(Supplied records)
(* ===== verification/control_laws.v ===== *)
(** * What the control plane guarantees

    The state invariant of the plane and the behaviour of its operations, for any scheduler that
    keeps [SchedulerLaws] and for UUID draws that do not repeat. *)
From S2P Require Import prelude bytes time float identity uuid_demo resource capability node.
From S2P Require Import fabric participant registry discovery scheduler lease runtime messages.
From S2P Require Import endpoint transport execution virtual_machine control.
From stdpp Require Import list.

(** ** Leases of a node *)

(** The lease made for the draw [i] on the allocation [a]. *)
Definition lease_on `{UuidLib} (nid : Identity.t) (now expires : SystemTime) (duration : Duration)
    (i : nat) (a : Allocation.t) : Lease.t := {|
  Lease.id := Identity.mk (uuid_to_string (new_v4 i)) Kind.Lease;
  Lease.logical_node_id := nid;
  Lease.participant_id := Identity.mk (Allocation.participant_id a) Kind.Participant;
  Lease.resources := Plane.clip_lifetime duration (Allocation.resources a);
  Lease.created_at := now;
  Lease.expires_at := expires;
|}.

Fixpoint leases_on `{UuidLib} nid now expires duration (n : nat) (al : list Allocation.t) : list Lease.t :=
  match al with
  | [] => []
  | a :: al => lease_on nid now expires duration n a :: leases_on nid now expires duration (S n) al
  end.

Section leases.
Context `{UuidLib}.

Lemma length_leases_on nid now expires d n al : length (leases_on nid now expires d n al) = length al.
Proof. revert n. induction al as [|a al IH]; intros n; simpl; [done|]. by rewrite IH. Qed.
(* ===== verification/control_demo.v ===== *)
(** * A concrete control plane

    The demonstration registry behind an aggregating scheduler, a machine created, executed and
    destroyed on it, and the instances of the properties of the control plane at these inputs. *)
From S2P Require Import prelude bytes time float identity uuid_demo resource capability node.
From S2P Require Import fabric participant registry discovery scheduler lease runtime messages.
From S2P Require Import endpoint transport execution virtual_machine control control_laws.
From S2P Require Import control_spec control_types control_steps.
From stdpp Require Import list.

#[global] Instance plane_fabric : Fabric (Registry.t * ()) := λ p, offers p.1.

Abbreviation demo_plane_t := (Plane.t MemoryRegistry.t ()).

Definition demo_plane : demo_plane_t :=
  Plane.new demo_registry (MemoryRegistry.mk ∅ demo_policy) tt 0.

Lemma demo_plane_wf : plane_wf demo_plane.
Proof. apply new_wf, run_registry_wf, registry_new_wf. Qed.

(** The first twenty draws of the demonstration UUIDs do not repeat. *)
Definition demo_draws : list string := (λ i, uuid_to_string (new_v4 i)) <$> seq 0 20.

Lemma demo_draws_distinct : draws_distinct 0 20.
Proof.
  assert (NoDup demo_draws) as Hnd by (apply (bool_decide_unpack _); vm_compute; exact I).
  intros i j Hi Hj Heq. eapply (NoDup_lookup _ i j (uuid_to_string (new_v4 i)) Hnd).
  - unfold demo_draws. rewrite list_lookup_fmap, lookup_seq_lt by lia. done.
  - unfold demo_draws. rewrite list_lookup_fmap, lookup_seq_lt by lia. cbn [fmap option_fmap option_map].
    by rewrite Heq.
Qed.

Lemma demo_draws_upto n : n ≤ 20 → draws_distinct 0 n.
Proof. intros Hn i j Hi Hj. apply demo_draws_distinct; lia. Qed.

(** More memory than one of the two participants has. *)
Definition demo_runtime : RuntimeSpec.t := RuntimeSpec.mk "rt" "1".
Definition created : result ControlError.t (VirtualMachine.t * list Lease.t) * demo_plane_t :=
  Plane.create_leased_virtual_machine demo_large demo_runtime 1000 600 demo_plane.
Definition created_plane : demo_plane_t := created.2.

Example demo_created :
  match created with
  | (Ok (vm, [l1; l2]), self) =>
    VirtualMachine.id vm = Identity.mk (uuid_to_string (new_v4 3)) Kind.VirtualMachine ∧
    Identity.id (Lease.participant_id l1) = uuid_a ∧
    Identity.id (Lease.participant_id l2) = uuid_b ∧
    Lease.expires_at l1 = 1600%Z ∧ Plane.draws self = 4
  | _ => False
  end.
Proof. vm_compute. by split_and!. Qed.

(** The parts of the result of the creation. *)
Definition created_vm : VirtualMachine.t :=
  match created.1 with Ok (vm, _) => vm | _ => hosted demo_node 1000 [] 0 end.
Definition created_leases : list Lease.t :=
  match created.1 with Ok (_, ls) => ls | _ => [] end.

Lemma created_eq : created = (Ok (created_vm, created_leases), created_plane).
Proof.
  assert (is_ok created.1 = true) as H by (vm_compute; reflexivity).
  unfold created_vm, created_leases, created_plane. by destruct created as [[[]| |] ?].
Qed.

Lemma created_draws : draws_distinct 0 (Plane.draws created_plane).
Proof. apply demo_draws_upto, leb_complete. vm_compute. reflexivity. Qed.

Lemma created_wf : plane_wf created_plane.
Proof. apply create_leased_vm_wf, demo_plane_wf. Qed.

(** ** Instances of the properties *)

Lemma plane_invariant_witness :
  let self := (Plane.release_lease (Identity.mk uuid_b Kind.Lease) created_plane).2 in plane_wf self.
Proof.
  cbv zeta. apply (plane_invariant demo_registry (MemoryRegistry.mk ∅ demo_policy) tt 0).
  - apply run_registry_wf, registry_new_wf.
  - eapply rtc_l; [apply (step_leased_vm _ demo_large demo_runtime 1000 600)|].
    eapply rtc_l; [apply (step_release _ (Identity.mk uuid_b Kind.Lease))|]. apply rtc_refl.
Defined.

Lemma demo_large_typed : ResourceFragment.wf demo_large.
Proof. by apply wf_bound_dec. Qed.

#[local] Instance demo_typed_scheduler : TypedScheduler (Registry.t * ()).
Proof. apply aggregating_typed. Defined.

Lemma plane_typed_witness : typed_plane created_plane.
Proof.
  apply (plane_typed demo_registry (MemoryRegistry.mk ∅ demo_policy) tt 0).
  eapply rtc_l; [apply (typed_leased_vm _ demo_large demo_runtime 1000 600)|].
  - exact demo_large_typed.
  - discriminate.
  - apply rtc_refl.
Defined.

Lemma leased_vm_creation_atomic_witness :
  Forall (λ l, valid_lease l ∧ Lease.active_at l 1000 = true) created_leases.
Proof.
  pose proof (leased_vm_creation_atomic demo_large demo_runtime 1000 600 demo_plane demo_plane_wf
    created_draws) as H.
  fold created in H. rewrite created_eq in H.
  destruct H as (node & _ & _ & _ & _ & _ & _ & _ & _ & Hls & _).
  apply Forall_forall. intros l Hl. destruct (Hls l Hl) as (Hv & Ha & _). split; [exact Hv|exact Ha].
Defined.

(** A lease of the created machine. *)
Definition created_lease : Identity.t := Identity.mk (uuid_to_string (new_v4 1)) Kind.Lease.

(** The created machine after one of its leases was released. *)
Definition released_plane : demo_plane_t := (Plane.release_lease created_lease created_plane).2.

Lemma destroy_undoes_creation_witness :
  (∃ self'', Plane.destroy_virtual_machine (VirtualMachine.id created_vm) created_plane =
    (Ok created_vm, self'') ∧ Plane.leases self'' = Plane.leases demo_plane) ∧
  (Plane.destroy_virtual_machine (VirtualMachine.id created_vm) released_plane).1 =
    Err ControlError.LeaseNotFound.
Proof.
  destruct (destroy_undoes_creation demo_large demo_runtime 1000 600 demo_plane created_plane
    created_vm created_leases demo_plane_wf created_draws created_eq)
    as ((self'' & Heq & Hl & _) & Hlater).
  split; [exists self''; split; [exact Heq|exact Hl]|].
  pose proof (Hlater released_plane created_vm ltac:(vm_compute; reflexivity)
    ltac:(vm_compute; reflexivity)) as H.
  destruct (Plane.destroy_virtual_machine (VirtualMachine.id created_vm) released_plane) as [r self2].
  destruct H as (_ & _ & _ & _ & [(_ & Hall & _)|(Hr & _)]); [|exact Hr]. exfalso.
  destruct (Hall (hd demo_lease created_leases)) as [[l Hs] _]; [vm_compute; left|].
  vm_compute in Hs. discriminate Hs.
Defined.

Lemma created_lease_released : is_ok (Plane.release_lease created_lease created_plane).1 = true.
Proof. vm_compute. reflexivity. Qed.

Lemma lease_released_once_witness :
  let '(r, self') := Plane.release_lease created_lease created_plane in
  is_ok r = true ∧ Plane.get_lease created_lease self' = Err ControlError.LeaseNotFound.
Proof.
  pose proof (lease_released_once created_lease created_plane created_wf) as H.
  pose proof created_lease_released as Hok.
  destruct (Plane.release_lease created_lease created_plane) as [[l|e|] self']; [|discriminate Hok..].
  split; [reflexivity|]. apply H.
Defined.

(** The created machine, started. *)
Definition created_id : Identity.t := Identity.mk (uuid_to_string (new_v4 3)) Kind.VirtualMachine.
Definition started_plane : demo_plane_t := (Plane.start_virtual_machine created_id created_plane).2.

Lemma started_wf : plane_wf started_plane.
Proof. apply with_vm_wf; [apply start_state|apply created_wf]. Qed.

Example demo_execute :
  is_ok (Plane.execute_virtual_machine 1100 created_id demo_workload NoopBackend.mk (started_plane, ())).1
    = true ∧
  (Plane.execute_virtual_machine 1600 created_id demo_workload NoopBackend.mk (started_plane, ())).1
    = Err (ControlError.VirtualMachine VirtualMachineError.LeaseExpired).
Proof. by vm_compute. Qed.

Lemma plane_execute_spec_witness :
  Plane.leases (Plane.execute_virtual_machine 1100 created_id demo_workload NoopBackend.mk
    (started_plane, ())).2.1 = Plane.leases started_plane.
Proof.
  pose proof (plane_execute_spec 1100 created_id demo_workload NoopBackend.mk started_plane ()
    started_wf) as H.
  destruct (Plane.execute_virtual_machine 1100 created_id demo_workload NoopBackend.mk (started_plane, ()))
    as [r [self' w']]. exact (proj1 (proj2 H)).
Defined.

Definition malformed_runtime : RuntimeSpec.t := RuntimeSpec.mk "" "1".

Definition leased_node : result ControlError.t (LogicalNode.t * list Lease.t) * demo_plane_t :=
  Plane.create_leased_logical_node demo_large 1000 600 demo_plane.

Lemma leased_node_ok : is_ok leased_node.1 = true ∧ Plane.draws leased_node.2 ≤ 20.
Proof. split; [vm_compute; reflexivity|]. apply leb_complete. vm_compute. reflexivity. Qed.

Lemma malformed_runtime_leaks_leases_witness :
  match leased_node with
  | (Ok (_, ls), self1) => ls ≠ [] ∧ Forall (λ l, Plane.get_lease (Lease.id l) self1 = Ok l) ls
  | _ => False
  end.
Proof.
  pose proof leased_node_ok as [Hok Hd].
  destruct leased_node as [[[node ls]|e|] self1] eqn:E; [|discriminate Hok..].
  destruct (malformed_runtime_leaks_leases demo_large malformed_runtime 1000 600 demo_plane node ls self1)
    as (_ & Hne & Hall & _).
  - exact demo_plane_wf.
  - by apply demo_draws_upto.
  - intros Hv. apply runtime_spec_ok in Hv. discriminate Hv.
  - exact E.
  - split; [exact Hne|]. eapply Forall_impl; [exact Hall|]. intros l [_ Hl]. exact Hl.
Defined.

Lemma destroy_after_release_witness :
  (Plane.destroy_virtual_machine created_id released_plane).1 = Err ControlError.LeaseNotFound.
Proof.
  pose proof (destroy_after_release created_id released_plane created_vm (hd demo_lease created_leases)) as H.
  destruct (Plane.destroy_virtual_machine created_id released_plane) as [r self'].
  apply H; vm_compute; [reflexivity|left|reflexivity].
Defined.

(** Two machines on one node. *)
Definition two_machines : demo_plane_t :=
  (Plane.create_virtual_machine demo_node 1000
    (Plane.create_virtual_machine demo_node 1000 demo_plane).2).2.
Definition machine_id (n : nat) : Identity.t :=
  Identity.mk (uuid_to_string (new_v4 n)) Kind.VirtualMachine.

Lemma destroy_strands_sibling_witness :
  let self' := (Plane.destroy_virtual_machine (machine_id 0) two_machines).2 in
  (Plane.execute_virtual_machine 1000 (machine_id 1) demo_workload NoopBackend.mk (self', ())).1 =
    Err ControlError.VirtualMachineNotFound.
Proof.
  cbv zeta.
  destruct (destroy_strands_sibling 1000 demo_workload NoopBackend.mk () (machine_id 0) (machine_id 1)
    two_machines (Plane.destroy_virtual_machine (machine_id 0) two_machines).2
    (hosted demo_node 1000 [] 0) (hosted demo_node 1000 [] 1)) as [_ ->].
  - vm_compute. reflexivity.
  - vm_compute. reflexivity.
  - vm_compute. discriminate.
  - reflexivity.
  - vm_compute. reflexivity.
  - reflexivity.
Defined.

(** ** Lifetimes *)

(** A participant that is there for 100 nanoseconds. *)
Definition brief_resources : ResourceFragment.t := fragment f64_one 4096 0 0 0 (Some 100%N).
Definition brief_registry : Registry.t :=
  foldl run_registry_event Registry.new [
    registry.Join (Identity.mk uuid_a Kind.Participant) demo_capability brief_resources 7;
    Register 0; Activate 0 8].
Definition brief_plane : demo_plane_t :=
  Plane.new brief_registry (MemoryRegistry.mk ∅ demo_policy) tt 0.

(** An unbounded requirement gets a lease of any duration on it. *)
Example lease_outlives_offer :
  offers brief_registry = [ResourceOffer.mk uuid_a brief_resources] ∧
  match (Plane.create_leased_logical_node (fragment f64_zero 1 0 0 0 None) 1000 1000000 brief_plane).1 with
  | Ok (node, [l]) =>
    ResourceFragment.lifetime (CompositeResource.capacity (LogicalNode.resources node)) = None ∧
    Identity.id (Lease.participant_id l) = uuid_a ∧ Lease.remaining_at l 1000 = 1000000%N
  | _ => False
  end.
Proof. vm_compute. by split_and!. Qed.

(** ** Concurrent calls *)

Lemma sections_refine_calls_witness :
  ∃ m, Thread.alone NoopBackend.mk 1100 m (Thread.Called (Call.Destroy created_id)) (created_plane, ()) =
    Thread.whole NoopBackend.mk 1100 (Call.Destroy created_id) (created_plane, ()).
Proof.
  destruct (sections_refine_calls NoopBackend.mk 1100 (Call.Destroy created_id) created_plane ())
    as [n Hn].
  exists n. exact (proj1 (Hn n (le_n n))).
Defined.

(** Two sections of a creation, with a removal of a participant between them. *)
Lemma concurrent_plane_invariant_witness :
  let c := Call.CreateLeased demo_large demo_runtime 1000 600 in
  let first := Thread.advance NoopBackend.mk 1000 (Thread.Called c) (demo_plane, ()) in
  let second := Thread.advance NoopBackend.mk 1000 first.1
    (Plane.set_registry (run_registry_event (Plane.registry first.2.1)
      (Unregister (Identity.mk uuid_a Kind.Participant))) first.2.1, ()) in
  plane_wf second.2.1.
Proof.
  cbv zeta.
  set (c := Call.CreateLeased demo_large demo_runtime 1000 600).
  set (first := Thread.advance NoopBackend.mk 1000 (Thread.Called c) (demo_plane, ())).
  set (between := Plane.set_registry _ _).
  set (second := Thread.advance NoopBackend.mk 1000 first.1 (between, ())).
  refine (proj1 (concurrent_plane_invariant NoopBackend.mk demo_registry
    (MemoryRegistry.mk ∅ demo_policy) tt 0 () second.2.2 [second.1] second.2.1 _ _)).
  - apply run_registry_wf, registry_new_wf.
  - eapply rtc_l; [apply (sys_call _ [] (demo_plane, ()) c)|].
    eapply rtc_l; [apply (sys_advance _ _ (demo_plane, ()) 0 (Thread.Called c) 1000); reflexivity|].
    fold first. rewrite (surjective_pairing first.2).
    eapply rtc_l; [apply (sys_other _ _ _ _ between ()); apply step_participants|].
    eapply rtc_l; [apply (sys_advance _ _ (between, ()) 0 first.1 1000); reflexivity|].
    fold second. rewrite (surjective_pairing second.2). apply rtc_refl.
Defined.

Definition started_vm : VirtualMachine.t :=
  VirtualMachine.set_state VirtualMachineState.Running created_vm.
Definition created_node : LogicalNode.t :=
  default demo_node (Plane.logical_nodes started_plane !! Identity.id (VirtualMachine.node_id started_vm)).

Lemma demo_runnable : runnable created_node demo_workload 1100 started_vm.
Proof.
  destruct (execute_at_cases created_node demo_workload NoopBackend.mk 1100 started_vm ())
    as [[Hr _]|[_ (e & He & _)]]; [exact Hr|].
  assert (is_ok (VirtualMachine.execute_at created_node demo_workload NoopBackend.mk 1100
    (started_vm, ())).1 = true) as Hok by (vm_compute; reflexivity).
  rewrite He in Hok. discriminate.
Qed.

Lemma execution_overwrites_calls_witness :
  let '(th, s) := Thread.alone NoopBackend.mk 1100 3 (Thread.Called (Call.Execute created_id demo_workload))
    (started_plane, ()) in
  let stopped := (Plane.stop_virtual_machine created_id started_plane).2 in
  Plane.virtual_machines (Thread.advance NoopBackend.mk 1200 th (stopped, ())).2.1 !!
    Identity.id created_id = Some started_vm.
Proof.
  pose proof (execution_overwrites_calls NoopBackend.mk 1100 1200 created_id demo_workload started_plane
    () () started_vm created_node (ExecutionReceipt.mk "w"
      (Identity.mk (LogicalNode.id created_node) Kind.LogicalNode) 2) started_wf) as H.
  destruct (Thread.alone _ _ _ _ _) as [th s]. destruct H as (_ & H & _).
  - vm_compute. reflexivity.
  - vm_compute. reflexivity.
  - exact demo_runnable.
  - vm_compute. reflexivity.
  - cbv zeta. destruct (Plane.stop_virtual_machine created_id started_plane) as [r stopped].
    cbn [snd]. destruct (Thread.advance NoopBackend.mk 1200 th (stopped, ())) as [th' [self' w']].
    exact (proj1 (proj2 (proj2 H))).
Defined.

(Task prompt)
Give only a number, namely how many lines in the entries above hold the word "repeat".

(Completed exercise)
2